屋外的许尚,也在这一刻睁开了双眼。
已是后半夜,依然风大雨大。狂风卷动的树枝像是狂舞的怪兽,肆虐的雨水更是如同箭矢般蹂躏着漫长的黑夜。
许尚挥手拭去脸上的雨水,忽见几丈外的院墙上飘过一道黑影。他正要凝神查看,黑影已掠过院子飞扑而来,随之一道剑光急袭而至。他猛然起身挥剑抵挡,“锵”的一声火星四溅,黑影踉踉跄跄后退几步,竟是一个身着黑衣的壮汉。
“哥……”
身后传来许怡的惊呼声。
“小妹,守在屋内!”
许尚吩咐一声,挥剑扑向壮汉。
壮汉偷袭失手之后,并未逃窜,反倒是一副有恃无恐的样子,站在院子里。
许尚察觉不妙,猛然止步。
果不其然,院墙上再次飘过几道黑影,不过转瞬之间,后院多了八道人影,分别是两位老汉与两位老妇,以及四位壮实的男子。
许尚诧然失声——
“权显、权贵,两位这是……”
虽是风雨之夜,四周一片漆黑,但老汉与老妇的身影并不陌生,正是看守权家宅院的四位族人。白日里烧火煮饭,夜深之时,却手持杀人的利刃。
另外四位男子中的两人,更为熟悉,从服饰装扮与身高个头看去,一眼便能认出是权显与权贵。
显而易见,老槐谷并非远离凶险之地,而是一个精心设置的陷阱,罪魁祸首正是那权家的兄弟俩。
“哼!”
只听权显冷哼一声,道:“许兄也是见多识广之人,却信赖一个乳臭未干的小子,并任由他掌管宝物,你又将我兄弟置于何地?”
一旁的权贵则是瞪起双眼,恶声恶气道:“杀了那个小子,交出宝物,不然这老槐谷,便是尔等的葬身之地!”
“砰——”
许怡打开屋门来到许尚的身后,怒声喝道:“枉我等信赖有加,两位却见利忘义,设计陷害,岂有此理!”又是人影一闪,沐青也随她来到院子里,挥舞着一把短剑,愤愤道:“若非叶生杀了志元与玄安道长,两位岂敢如此?”
“小妹……”
许尚知道今夜凶多吉少,禁不住责备一声,遂又轻轻抖动手中长剑,雨水中的三尺剑锋顿时炸开一串水花。他转而看向身后那扇紧闭的屋门与四周的人影,出声叱道:“灵山宝物由叶兄弟保管,两位去取便是,而在此之前,先过了许某的这一关!”

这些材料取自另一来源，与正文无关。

Lemma connect_tidy p w : tidy w → tidy (world (connect p w)).
Proof.
  intros Ht.
  destruct (decide (state w = DISCONNECTED)) as [Hs|Hs].
  2:{ unfold connect. rewrite bind_gets.
      by rewrite bool_decide_eq_false_2 by done. }
  rewrite connect_start by done. cbv zeta.
  destruct (_ <? _).
  { unfold tidy. cbn [world]. by rewrite tick_state, tick_conn. }
  set (w3 := set_state CONNECTING _). cbn [prepend world].
  assert (Hdown : ∀ e w',
    tidy (world (match e with
                 | MemoryError =>
                     log LogConnectMemoryError ;; disconnect ;;
                     raise MemoryError
                 | OSError => log LogConnectFailed ;; disconnect ;; ret false
                 | _ => log (LogConnectUnexpected e) ;; disconnect ;; ret false
                 end w'))).
  { intros e w'. unfold tidy.
    destruct e;
      match goal with
      | |- context [world ((log ?m ;; disconnect ;; ?k) w')] =>
          destruct (down_after_disconnect m k w') as [-> ->]; done
      end. }
  rewrite try_world.
  destruct p as [e|e|s e|s].
  - cbn [raise world trace result]. apply Hdown.
  - rewrite bind_log. cbn [raise prepend world trace result]. apply Hdown.
  - rewrite bind_log, bind_modify. cbn [raise prepend world trace result].
    apply Hdown.
  - rewrite bind_log, bind_modify, bind_log.
    set (w4 := set_conn (Some s) w3).
    cbn [prepend world result]. rewrite bind_world.
    assert (Hr : ∀ r : run unit,
              result (bind (λ _, r) (λ _, ret true) w4)
              = match result r with
                | Ok _ => Ok true | Exc e => Exc e | NoFuel => NoFuel
                end).
    { intros [w' t' [[]|e|]]; done. }
    pose proof (Hr (protocol_connect w4)) as Hres. cbv beta in Hres.
    change (bind (λ _ : Blynk, protocol_connect w4) (λ _, ret true) w4)
      with (bind protocol_connect (λ _, ret true) w4) in Hres.
    rewrite Hres. clear Hr Hres.
    pose proof (moves_send MSG_HW_LOGIN [auth w4] None) as Hmv.
    rewrite protocol_connect_start by done.
    set (w5 := set_bin [] _) in *.
    assert (Ht5 : tidy w5).
    { subst w5. unfold tidy. cbn. unfold tick. by destruct (clock_next _). }
    specialize (Hmv w5). apply (follows_tidy _ _ Ht5) in Hmv.
    destruct (_send MSG_HW_LOGIN [auth w4] None w5) as [w6 t6 [[]|e|]];
      cbn [world trace result] in *; [done|apply Hdown|done].
Qed.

权显与权贵交换了个眼神,各自面带冷笑,与两个黑衣壮汉同时举起长剑。两位老汉与两位老妇则是绕过院子,直奔叶生所在的屋子扑去。
转眼之间,许尚与许怡、沐青已陷入重围。即便他挡住权显、权贵的攻势,姐妹俩却非两个壮汉的对手,顿时左支右绌、险象环生。他挥手劈出一道剑光,左手抓出一物砸了出去,竟炸开一团粉尘融入风雨之中,根本未能施展出真正的威力。
“呵呵,火符遇水则消,许兄认输吧,否则晚矣!”
权显讥笑一声,攻势更猛。
“可恶!”
许尚的手段未能奏效,只得强行反攻,剑锋发出破风声响,撞碎的雨水在黑暗中绽开团团水花。待对方攻势稍缓,他趁机退到姐妹俩的身旁。而权显、权贵与两位同伴再次攻来,状况依旧是岌岌可危。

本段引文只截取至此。